*** Begin section ***
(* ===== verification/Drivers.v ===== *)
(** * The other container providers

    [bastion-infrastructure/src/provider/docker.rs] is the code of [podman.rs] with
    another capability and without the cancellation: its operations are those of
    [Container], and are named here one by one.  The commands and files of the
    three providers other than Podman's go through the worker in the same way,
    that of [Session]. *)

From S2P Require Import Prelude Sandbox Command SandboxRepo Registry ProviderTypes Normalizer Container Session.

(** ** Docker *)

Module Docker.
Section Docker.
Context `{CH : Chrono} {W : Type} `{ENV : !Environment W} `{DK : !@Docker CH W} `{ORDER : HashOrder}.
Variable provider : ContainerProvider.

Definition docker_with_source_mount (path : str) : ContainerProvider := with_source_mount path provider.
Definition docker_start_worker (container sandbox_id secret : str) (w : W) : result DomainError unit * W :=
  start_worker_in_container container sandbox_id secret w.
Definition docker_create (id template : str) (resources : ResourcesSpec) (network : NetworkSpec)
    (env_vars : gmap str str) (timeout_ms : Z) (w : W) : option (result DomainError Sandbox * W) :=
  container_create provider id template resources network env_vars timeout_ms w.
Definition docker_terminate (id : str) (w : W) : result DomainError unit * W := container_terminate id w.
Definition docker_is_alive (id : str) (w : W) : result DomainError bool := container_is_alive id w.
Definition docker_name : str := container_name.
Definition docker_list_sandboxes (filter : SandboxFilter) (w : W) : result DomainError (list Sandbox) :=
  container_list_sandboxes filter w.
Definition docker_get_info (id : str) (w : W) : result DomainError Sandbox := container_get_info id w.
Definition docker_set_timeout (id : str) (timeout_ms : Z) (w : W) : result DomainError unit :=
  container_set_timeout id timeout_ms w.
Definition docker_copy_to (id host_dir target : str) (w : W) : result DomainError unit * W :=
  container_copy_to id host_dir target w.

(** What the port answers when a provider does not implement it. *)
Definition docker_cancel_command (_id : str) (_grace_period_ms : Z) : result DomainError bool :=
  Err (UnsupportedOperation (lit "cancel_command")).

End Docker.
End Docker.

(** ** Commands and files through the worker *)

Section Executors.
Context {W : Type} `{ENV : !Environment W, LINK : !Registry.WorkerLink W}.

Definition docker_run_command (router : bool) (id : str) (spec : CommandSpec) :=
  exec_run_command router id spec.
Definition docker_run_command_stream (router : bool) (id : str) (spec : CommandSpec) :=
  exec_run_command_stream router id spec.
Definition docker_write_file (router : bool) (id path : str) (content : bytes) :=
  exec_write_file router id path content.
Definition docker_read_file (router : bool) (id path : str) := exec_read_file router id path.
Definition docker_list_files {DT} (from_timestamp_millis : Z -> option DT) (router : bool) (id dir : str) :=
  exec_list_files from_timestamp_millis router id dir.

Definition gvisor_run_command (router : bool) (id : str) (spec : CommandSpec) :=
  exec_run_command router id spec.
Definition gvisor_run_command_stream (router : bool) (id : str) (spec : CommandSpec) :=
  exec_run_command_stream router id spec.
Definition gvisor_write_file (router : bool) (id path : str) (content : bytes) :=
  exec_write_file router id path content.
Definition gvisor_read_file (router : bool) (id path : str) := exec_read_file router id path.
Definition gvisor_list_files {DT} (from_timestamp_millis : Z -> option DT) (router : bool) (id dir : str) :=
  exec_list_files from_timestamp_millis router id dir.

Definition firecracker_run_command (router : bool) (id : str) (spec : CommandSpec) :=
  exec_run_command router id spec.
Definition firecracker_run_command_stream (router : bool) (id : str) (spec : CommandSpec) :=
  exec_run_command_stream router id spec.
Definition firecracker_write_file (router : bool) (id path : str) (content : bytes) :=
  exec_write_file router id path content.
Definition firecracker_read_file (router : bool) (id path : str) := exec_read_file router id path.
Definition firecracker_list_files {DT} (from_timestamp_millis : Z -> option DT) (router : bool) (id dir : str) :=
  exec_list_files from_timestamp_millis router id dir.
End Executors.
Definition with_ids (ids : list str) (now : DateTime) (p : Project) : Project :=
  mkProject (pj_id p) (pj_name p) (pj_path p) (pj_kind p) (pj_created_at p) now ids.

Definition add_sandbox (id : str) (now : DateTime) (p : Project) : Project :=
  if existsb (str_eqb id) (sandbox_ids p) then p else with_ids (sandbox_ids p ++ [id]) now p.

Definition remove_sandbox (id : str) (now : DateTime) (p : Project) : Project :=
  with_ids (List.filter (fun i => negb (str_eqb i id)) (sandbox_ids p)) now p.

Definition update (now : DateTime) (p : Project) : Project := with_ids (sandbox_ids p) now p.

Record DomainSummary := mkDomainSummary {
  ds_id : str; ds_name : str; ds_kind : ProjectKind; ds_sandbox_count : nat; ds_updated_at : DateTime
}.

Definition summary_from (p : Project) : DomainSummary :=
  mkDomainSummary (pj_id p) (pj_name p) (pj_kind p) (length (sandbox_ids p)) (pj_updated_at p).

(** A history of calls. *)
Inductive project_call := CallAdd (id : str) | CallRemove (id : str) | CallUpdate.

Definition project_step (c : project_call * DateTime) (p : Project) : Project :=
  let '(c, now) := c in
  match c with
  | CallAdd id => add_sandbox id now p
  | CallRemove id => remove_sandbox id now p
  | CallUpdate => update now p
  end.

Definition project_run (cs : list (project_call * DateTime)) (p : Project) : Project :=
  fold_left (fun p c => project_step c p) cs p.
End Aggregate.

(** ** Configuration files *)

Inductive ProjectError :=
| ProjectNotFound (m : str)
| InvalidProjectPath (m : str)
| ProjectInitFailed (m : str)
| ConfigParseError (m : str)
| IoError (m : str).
*** End section ***
**Work order:** Look over the records. Copy the lines that include the word "providers".

**Task answer:**
(** * The other container providers
    three providers other than Podman's go through the worker in the same way,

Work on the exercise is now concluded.